Lemma size_counts_additions_witness :
  (exists st',
      append_all (Some 1%positive) [2%positive; 3%positive]
        (mkState (<[3%positive := zero_node]>
                    (<[2%positive := zero_node]>
                       {[1%positive := with_type cJSON_Array zero_node]}))
           ∅ None [])
      = Ok (tt, st')
      /\ cJSON_GetArraySize (Some 1%positive) st' = Ok (2, st'))
  /\ (exists st',
         add_all (Some 1%positive)
           [(bytes "a"%string, 2%positive); (bytes "A"%string, 3%positive)]
           (mkState (<[3%positive := zero_node]>
                       (<[2%positive := zero_node]>
                          {[1%positive := with_type cJSON_Object zero_node]}))
              ∅ None [])
         = Ok (tt, st')
         /\ cJSON_GetArraySize (Some 1%positive) st' = Ok (2, st')).
Proof.
  split.
  - apply (proj1 size_counts_additions
             (mkState (<[3%positive := zero_node]>
                         (<[2%positive := zero_node]>
                            {[1%positive := with_type cJSON_Array zero_node]}))
                ∅ None [])
             1%positive [2%positive; 3%positive]).
    + exists (with_type cJSON_Array zero_node).
      split; [reflexivity|]. split; [reflexivity|]. split; reflexivity.
    + split.
      * apply (bool_decide_unpack _). vm_compute. exact I.
      * repeat constructor; eexists; reflexivity.
    + vm_compute. discriminate.
  - apply (proj2 size_counts_additions
             (mkState (<[3%positive := zero_node]>
                         (<[2%positive := zero_node]>
                            {[1%positive := with_type cJSON_Object
                                              zero_node]}))
                ∅ None [])
             1%positive
             [(bytes "a"%string, 2%positive); (bytes "A"%string, 3%positive)]).
    + exists (with_type cJSON_Object zero_node).
      split; [reflexivity|]. split; [reflexivity|]. split; reflexivity.
    + split.
      * apply (bool_decide_unpack _). vm_compute. exact I.
      * repeat constructor; eexists; reflexivity.
    + repeat constructor.
    + vm_compute. discriminate.
Defined.

(** ** Keys and ordinals that are not there *)

Lemma detach_array_missing st (a : positive) (xs : list positive) (j : Z) :
  holds st a cJSON_Array (numbered 0 xs) ->
  j < 0 \/ Z.of_nat (length xs) <= j ->
  cJSON_DetachItemFromArray (Some a) j st = Ok (None, st).
Proof.
  intros Hh Hj.
  destruct (holds_lookup_none st a cJSON_Array (numbered 0 xs) (Text None) j
              (KIdx j) Hh (probe_key_ordinal _ _ _))
    as (P & L & Hrun).
  { eapply Forall_impl; [apply numbered_keys|].
    intros [k x] (i & Hi & Hr). cbn in Hi. subst k.
    cbn [fst]. intros E. apply (proj1 (key_cmp_idx j i)) in E. lia. }
  unfold cJSON_DetachItemFromArray. erewrite bind_ok; [|exact Hrun].
  reflexivity.
Qed.

Lemma replace_array_missing st (a : positive) (xs : list positive) (j : Z)
    (newitem : option positive) :
  holds st a cJSON_Array (numbered 0 xs) ->
  j < 0 \/ Z.of_nat (length xs) <= j ->
  cJSON_ReplaceItemInArray (Some a) j newitem st = Ok (tt, st).
Proof.
  intros Hh Hj.
  destruct (holds_lookup_none st a cJSON_Array (numbered 0 xs) (Text None) j
              (KIdx j) Hh (probe_key_ordinal _ _ _))
    as (P & L & Hrun).
  { eapply Forall_impl; [apply numbered_keys|].
    intros [k x] (i & Hi & Hr). cbn in Hi. subst k.
    cbn [fst]. intros E. apply (proj1 (key_cmp_idx j i)) in E. lia. }
  unfold cJSON_ReplaceItemInArray, tree_replace.
  erewrite bind_ok; [|exact Hrun]. reflexivity.
Qed.

Lemma object_lookup_missing st (o : positive) items (k' : list Z) :
  holds st o cJSON_Object (keyed items) ->
  Forall (fun kx => strcasecmp_loop k' kx.1 <> 0) items ->
  exists P L,
    tree_lookup (Text (Some k')) 0 (Some o) st = Ok ((None, P, L), st).
Proof.
  intros Hh Hall.
  apply (holds_lookup_none st o cJSON_Object (keyed items)
           (Text (Some k')) 0 (KStr k') Hh (probe_key_text _ _ _)).
  apply (keyed_Forall (fun k => key_cmp (KStr k') k <> 0)). exact Hall.
Qed.

Lemma delete_null st : cJSON_Delete None st = Fault.
Proof. reflexivity. Qed.

Lemma accepted_Forall (P : list Z * positive -> Prop) items :
  Forall P items -> Forall P (accepted items).
Proof.
  rewrite !Forall_forall. intros H kx Hin. apply H. now apply accepted_sub.
Qed.

(** X2: asking for a member that is not there changes nothing.  On an array
    built by appending [xs] to an empty one, for an ordinal [j] below zero
    or from the length on, [cJSON_DetachItemFromArray] returns [NULL] and
    [cJSON_ReplaceItemInArray] returns, both leaving the state as it is,
    the new item included.  On an object built by adding [items] to an
    empty one, the same holds of [cJSON_DetachItemFromObject] and
    [cJSON_ReplaceItemInObject] for a key equal, up to case, to none of
    the keys added; the count is not decremented. *)
Theorem missing_member_changes_nothing :
  (forall st (a : positive) (xs : list positive),
      empty_container st a cJSON_Array ->
      fresh_nodes st a xs ->
      Z.of_nat (length xs) <= INT_MAX ->
      exists st',
        append_all (Some a) xs st = Ok (tt, st')
        /\ forall j newitem,
            j < 0 \/ Z.of_nat (length xs) <= j ->
            cJSON_DetachItemFromArray (Some a) j st' = Ok (None, st')
            /\ cJSON_ReplaceItemInArray (Some a) j newitem st'
               = Ok (tt, st'))
  /\ (forall st (o : positive) (items : list (list Z * positive)),
         empty_container st o cJSON_Object ->
         fresh_nodes st o items.*2 ->
         keyless st items.*2 ->
         Z.of_nat (length items) <= INT_MAX ->
         exists st',
           add_all (Some o) items st = Ok (tt, st')
           /\ forall k' newitem,
               Forall (fun kx => strcasecmp_loop k' kx.1 <> 0) items ->
               cJSON_DetachItemFromObject (Some o) (Some k') st'
               = Ok (None, st')
               /\ cJSON_ReplaceItemInObject (Some o) (Some k') newitem st'
                  = Ok (tt, st')).
Proof.
  split.
  - intros st a xs Hempty [Hnd Hal] Hlen.
    destruct (append_all_count a xs [] st) as (st' & Hrun & Hh & _).
    + now apply empty_holds.
    + exact (empty_count _ _ _ Hempty).
    + cbn. lia.
    + exact Hnd.
    + exact Hal.
    + exists st'. split; [exact Hrun|]. intros j newitem Hj. split.
      * now apply (detach_array_missing st' a xs j Hh).
      * now apply (replace_array_missing st' a xs j newitem Hh).
  - intros st o items Hempty [Hnd Hal] Hkl Hlen.
    destruct (add_all_spec o items [] st 0) as (st' & Hrun & Hh & _).
    + now apply empty_holds.
    + exact (empty_count _ _ _ Hempty).
    + lia.
    + exact Hnd.
    + exact Hkl.
    + exists st'. split; [exact Hrun|]. intros k' newitem Hall.
      destruct (object_lookup_missing st' o _ k' Hh
                  (accepted_Forall _ _ Hall)) as (P & L & Hlook).
      split.
      * unfold cJSON_DetachItemFromObject.
        erewrite bind_ok; [|exact Hlook]. reflexivity.
      * unfold cJSON_ReplaceItemInObject, tree_replace.
        erewrite bind_ok; [|exact Hlook]. reflexivity.
Qed.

● ● ●

— Task prompt —
Every line above that holds the string "Hempty" should be copied out.

— Result —
  - intros st a xs Hempty [Hnd Hal] Hlen.
    + exact (empty_count _ _ _ Hempty).
  - intros st o items Hempty [Hnd Hal] Hkl Hlen.
    + exact (empty_count _ _ _ Hempty).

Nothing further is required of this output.